### WHAT IS BEING ASKED:
Nothing but the lines from the one containing "forall i, GetIntercept (agent_arrived_one" through the last line of the entries should appear in the output, each verbatim.
══════════════════════════════
Lemma consolidate_one_spec agent s0 s id :
  in_loop s0 s -> in_loop s0 (consolidate_one agent s id) /\
  forall i, GetIntercept (consolidate_one agent s id) i =
            if decide (i = id) then consolidated agent (EachAgent s0) <$> GetIntercept s i else GetIntercept s i.
Proof.
  intros L. pose proof L as [W R]. pose proof (EachAgent_frame _ _ R) as HE.
  unfold consolidate_one. destruct (GetIntercept s id) as [x|] eqn:E.
  2:{ split; [done|]. intros i. destruct (decide (i = id)) as [->|]; [by rewrite E|done]. }
  destruct (bool_decide _ || _) eqn:B.
  { split; [done|]. intros i. destruct (decide (i = id)) as [->|]; [|done]. rewrite E. cbn. unfold consolidated. by rewrite B. }
  case_goal; (split; [apply in_loop_Update; [by intros []|done]|]);
    intros i; rewrite GetIntercept_Update by done; (destruct (decide (i = id)) as [->|]; [|done]); rewrite E; cbn [fmap option_fmap option_map];
    f_equal; unfold consolidated; rewrite B; unfold checkAgentsForIntercept, agents_message in *; rewrite <- HE; bools;
    destruct (mi_Disposition x) eqn:D; simpl in *; try done; try congruence;
    try (by rewrite bool_decide_eq_true_2); try (by rewrite bool_decide_eq_false_2);
    rewrite <- D; by destruct x as [[] ? ? ? ? ?].
Qed.

Lemma arrived_one_spec s0 s id :
  in_loop s0 s -> in_loop s0 (agent_arrived_one s id) /\
  forall i, GetIntercept (agent_arrived_one s id) i =
            if decide (i = id) then arrived (EachAgent s0) <$> GetIntercept s i else GetIntercept s i.
Proof.
  intros L. pose proof L as [W R]. pose proof (EachAgent_frame _ _ R) as HE.
  unfold agent_arrived_one. destruct (GetIntercept s id) as [x|] eqn:E.
  2:{ split; [done|]. intros i. destruct (decide (i = id)) as [->|]; [by rewrite E|done]. }
  destruct (bool_decide (mi_Disposition x = REMOVED)) eqn:B.
  { split; [done|]. intros i. destruct (decide (i = id)) as [->|]; [|done]. bools. rewrite E. cbn. unfold arrived. by rewrite B. }
  repeat case_goal; (split; [first [exact L|apply in_loop_Update; [by intros []|done]]|]);
    intros i; rewrite ?GetIntercept_Update by done; (destruct (decide (i = id)) as [->|]; [|done]); rewrite E; cbn [fmap option_fmap option_map];
    f_equal; unfold arrived, checkAgentsForIntercept, agents_message in *; rewrite <- HE; bools;
    destruct (mi_Disposition x) eqn:D; simpl in *; try done; try congruence;
    rewrite ?bool_decide_eq_true_2 by done; rewrite ?bool_decide_eq_false_2 by done; try done;
    rewrite <- D; by destruct x as [[] ? ? ? ? ?].
Qed.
══════════════════════════════
### OUTPUT OF THE EXERCISE:
  forall i, GetIntercept (agent_arrived_one s id) i =
            if decide (i = id) then arrived (EachAgent s0) <$> GetIntercept s i else GetIntercept s i.
Proof.
  intros L. pose proof L as [W R]. pose proof (EachAgent_frame _ _ R) as HE.
  unfold agent_arrived_one. destruct (GetIntercept s id) as [x|] eqn:E.
  2:{ split; [done|]. intros i. destruct (decide (i = id)) as [->|]; [by rewrite E|done]. }
  destruct (bool_decide (mi_Disposition x = REMOVED)) eqn:B.
  { split; [done|]. intros i. destruct (decide (i = id)) as [->|]; [|done]. bools. rewrite E. cbn. unfold arrived. by rewrite B. }
  repeat case_goal; (split; [first [exact L|apply in_loop_Update; [by intros []|done]]|]);
    intros i; rewrite ?GetIntercept_Update by done; (destruct (decide (i = id)) as [->|]; [|done]); rewrite E; cbn [fmap option_fmap option_map];
    f_equal; unfold arrived, checkAgentsForIntercept, agents_message in *; rewrite <- HE; bools;
    destruct (mi_Disposition x) eqn:D; simpl in *; try done; try congruence;
    rewrite ?bool_decide_eq_true_2 by done; rewrite ?bool_decide_eq_false_2 by done; try done;
    rewrite <- D; by destruct x as [[] ? ? ? ? ?].
Qed.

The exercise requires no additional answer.